La même logique est à l’œuvre sur l’assurance-chômage. Bien que le gouvernement envisage d’amoindrir la violence de la réforme, qui touche les plus précaires et n’avait pour seul but que de réduire le déficit, le creusement des pertes, et donc l’augmentation de la dette due à la crise, demeure un argument pour continuer de passer en force.

Le moment venu, le gouvernement va pouvoir brandir les chiffres exceptionnels du déficit de l’Unédic et les perspectives sombres de sa dette, afin de serrer la vis en se proclamant garant de la bonne gestion. Il en a la possibilité puisqu’il a transféré une grande partie des cotisations sociales pour le chômage dans la CSG, impôt à la main de l’État.

Tout cela annonce inévitablement une stratégie visant à réduire la croissance des dépenses sociales. C’est ce qui apparaît clairement à travers l’attachement répété du gouvernement aux réformes de l’assurance-chômage et des retraites, suspendues pendant la crise, mais qui restent à l’ordre du jour. Ces réformes, notamment la réforme des retraites, dont Bruno Le Maire ne cesse de souligner l’urgence à chacune de ses interviews, visent à gérer les systèmes sociaux par les coûts. Prévues avant la crise, elles pourraient n’être qu’un premier pas face à la pression d’un système centré sur les aides aux entreprises et à la durée de la crise.

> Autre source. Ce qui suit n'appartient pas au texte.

Lemma news_in n a :
  n_files n = Some a \/ n_fs n = Some a \/ n_sighand n = Some a \/ n_signal n = Some a \/
  n_mm n = Some a <-> a ∈ news_list n.
Proof.
  unfold news_list. rewrite list_elem_of_omap. split.
  - intros Hn. exists (Some a). rewrite !elem_of_cons. split; [intuition congruence|done].
  - unfold id. intros (o & Ho & ->). rewrite !elem_of_cons, elem_of_nil in Ho. intuition congruence.
Qed.

(** The references taken on the objects of the parent. *)
Definition taken (b : bool) (x a : Z) (g f : field) : Z :=
  if b && nonzero x && (a =? x) && bool_decide (f = g) then 1 else 0.

Definition bump (lv : nat) (a : Z) (f : field) : Z :=
  taken ((1 <=? lv)%nat && has fl CLONE_FILES) (cur f_files) a f_files_count f +
  taken ((2 <=? lv)%nat && has fl CLONE_FS) (cur f_fs) a f_users f +
  taken ((3 <=? lv)%nat && has fl CLONE_SIGHAND) (cur f_sighand) a f_sig_count f +
  taken ((5 <=? lv)%nat && has fl CLONE_VM) (cur f_mm) a f_mm_users f.

(** The node of the signals delayed during the fork is linked. *)
Definition multi1 : gmap Z nat :=
  if has fl CLONE_THREAD then multiprocess s0 else alter S (cur f_signal) (multiprocess s0).

(** What copy_process does to the flags of the current task. *)
Definition flags_ok (s : kst) : Prop :=
  cur f_flags = fld s current f_flags \/ fld s current f_flags = clear_flags (cur f_flags) PF_NPROC_EXCEEDED.

(** Nothing but the heap, the lists of new objects and the trace differs. *)
Record quiet (s : kst) : Prop := {
  qt_tasks : tasks s = tasks s0;
  qt_counters : nr_threads s = nr_threads s0 /\ total_forks s = total_forks s0 /\
    max_threads s = max_threads s0 /\ process_counts s = process_counts s0;
  qt_kvs : kvs s = K;
}.

(** The heap is that of [s0] with the child [p], the new objects [N] and the
    changes [B] to fields of old objects; the old objects have what they had
    hanging off them. *)
Record held (B : Z -> field -> Z) (N : list Z) (p : Z) (s : kst) : Prop := {
  h_p : heap s0 !! p = None /\ 0 < p;
  h_dom : forall a, is_Some (heap s !! a) <-> is_Some (heap s0 !! a) \/ a = p \/ a ∈ N;
  h_new : Forall (fun a => heap s0 !! a = None /\ a <> p /\ 0 < a) N;
  h_nodup : NoDup N;
  h_old : forall a f, is_Some (heap s0 !! a) -> (a, f) <> (current, f_flags) ->
    fld s a f = fld s0 a f + B a f;
  h_rest : forall a, is_Some (heap s0 !! a) ->
    vmas s !! a = vmas s0 !! a /\ children s !! a = children s0 !! a /\
    thread_group s !! a = thread_group s0 !! a /\ thread_head s !! a = thread_head s0 !! a /\
    multiprocess s !! a = multi1 !! a;
  h_flags : flags_ok s;
  h_rcu : rcu_queue s = rcu_queue s0;
  h_quiet : quiet s;
}.

Lemma flags_same s s' : fld s' current f_flags = fld s current f_flags -> flags_ok s -> flags_ok s'.
Proof. unfold flags_ok. by intros ->. Qed.

Lemma quiet_only a F s s' : only a F s s' -> quiet s -> quiet s'.
Proof.
  intros Ho [qt qc qk]. split; [by rewrite (on_tasks _ _ _ _ Ho)| |].
  - destruct (on_counters _ _ _ _ Ho) as (-> & -> & -> & ->). done.
  - by rewrite (on_kvs _ _ _ _ Ho).
Qed.

Lemma quiet_heap h s : quiet s -> quiet (set_heap h s).
Proof. by intros []. Qed.

Lemma old_not_new B N p s a : held B N p s -> is_Some (heap s0 !! a) -> a <> p /\ ~ (a ∈ N).
Proof.
  intros Hh Ha. split.
  - intros ->. destruct (h_p _ _ _ _ Hh) as [E _]. rewrite E in Ha. by destruct Ha.
  - intros Hn. pose proof (h_new _ _ _ _ Hh) as Hf. rewrite Forall_forall in Hf.
    destruct (Hf a Hn) as [E _]. rewrite E in Ha. by destruct Ha.
Qed.

(** Work on the child or on a new object. *)
Lemma held_only B N p F s s' a :
  a = p \/ a ∈ N -> only a F s s' -> held B N p s -> held B N p s'.
Proof.
  intros Ha Ho Hh.
  assert (Hne : forall b, is_Some (heap s0 !! b) -> b <> a).
  { intros b Hb ->. destruct (old_not_new _ _ _ _ _ Hh Hb). naive_solver. }
  split; try apply Hh.
  - intros b. rewrite <- (h_dom _ _ _ _ Hh), <- !elem_of_dom. by rewrite (only_dom _ _ _ _ Ho).
  - intros b f Hb Hbf. rewrite <- (h_old _ _ _ _ Hh) by done. eapply only_fld_ne; [done|auto].
  - intros b Hb. rewrite (on_vmas _ _ _ _ Ho), (on_children _ _ _ _ Ho), (on_group _ _ _ _ Ho),
      (on_threads _ _ _ _ Ho), (on_multi _ _ _ _ Ho) by auto. by apply Hh.
  - eapply flags_same; [|apply Hh]. eapply only_fld_ne; [exact Ho|]. apply Hne, Hs0.
  - rewrite (on_rcu _ _ _ _ Ho). apply Hh.
  - eapply quiet_only; [done|apply Hh].
Qed.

Puisque la priorité sera désormais donnée à cette aide aux entreprises, qui va prendre de plus en plus de place dans la fonction des organismes sociaux, au contraire d’une fiscalité partagée entre contribuables aisés et grandes entreprises, il semble évident que si l’on refuse de laisser filer les déficits et qu’on insiste pour amortir la dette sociale, il faudra réduire les prestations par ailleurs.

Dès lors, il y a bien un risque de recentrage du système social autour du soutien indirect à l’emploi privé. Les prestations devront, de ce fait, n’être jugées qu’à l’aune de leur capacité d’améliorer l’employabilité des citoyens, c’est-à-dire leur aptitude à être des acteurs d’un marché privé du travail subventionné par les organismes sociaux.

Le modèle social changera alors progressivement de nature. Il devra d’abord garantir la capacité des entreprises de créer des emplois et s’assurer ensuite que les citoyens les acceptent. Sous la pression financière, l’horizon d’un tel système est tout tracé : c’est celui d’un ensemble de prestations minimales ou d’un revenu universel, capable d’assurer la survie économique des citoyens dans un environnement d’emplois précarisés mais correspondant aux besoins des entreprises.

Évidemment, ce socle minimal ne pourrait qu’être conditionné à l’acceptation des emplois puisque ce sera désormais la priorité du système. Pour les autres, ceux dont les emplois seront « sauvés », cette protection de l’emploi justifiera des pertes de prestations et un transfert vers le privé ou le mutualisme d’une grande partie de la protection sociale.

L’histoire n’est pas écrite. L’évolution économique et politique déterminera celle du modèle social français. Mais cette voie est clairement celle qui est empruntée par l’actuel gouvernement. Il semble donc urgent de définir une alternative où le modèle social ne soit pas la roue de secours d’un secteur privé en difficulté mais la construction d’une réponse commune aux besoins communs.